■ **Exercise requirements**
Your task is to write out exactly the lines from the line containing "class ConsumerNotAlived(Exception) *)" through the end of the records, inclusive at both ends.

■ **Given records**
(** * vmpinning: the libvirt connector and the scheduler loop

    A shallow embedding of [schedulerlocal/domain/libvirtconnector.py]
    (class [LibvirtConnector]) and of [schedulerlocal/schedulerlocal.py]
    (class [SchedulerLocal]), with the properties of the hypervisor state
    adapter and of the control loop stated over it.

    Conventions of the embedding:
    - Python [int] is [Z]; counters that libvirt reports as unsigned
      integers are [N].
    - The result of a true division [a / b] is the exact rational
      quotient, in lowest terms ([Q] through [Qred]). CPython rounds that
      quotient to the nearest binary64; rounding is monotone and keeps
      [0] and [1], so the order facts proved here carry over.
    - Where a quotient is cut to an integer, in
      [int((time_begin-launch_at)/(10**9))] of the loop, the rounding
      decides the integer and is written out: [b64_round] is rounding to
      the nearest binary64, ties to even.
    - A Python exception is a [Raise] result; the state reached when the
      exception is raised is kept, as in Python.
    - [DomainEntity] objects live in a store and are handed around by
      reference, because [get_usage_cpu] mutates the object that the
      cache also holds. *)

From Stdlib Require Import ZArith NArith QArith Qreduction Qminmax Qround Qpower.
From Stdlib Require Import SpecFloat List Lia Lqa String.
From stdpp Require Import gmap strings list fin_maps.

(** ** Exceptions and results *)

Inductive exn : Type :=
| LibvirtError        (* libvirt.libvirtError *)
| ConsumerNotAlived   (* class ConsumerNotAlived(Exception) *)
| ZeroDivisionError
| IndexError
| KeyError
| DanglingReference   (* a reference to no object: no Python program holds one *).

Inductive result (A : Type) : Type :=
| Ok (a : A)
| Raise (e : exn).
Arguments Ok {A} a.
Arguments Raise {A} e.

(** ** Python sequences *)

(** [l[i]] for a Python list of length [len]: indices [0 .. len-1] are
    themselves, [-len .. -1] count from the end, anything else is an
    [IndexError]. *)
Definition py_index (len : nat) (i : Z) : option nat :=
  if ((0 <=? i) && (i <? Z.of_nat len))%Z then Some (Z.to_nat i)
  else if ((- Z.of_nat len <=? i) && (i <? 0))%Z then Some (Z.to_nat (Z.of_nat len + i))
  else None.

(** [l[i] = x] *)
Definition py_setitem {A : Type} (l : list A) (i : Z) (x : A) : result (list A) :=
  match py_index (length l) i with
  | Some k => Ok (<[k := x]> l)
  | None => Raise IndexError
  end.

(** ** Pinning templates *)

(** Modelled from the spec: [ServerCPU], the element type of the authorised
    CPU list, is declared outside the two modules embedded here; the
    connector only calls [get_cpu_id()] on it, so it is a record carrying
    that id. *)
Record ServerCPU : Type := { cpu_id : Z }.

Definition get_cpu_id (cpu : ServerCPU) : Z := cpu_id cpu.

■ **Task response**
| ConsumerNotAlived   (* class ConsumerNotAlived(Exception) *)
| ZeroDivisionError
| IndexError
| KeyError
| DanglingReference   (* a reference to no object: no Python program holds one *).

Inductive result (A : Type) : Type :=
| Ok (a : A)
| Raise (e : exn).
Arguments Ok {A} a.
Arguments Raise {A} e.

(** ** Python sequences *)

(** [l[i]] for a Python list of length [len]: indices [0 .. len-1] are
    themselves, [-len .. -1] count from the end, anything else is an
    [IndexError]. *)
Definition py_index (len : nat) (i : Z) : option nat :=
  if ((0 <=? i) && (i <? Z.of_nat len))%Z then Some (Z.to_nat i)
  else if ((- Z.of_nat len <=? i) && (i <? 0))%Z then Some (Z.to_nat (Z.of_nat len + i))
  else None.

(** [l[i] = x] *)
Definition py_setitem {A : Type} (l : list A) (i : Z) (x : A) : result (list A) :=
  match py_index (length l) i with
  | Some k => Ok (<[k := x]> l)
  | None => Raise IndexError
  end.

(** ** Pinning templates *)

(** Modelled from the spec: [ServerCPU], the element type of the authorised
    CPU list, is declared outside the two modules embedded here; the
    connector only calls [get_cpu_id()] on it, so it is a record carrying
    that id. *)
Record ServerCPU : Type := { cpu_id : Z }.

Definition get_cpu_id (cpu : ServerCPU) : Z := cpu_id cpu.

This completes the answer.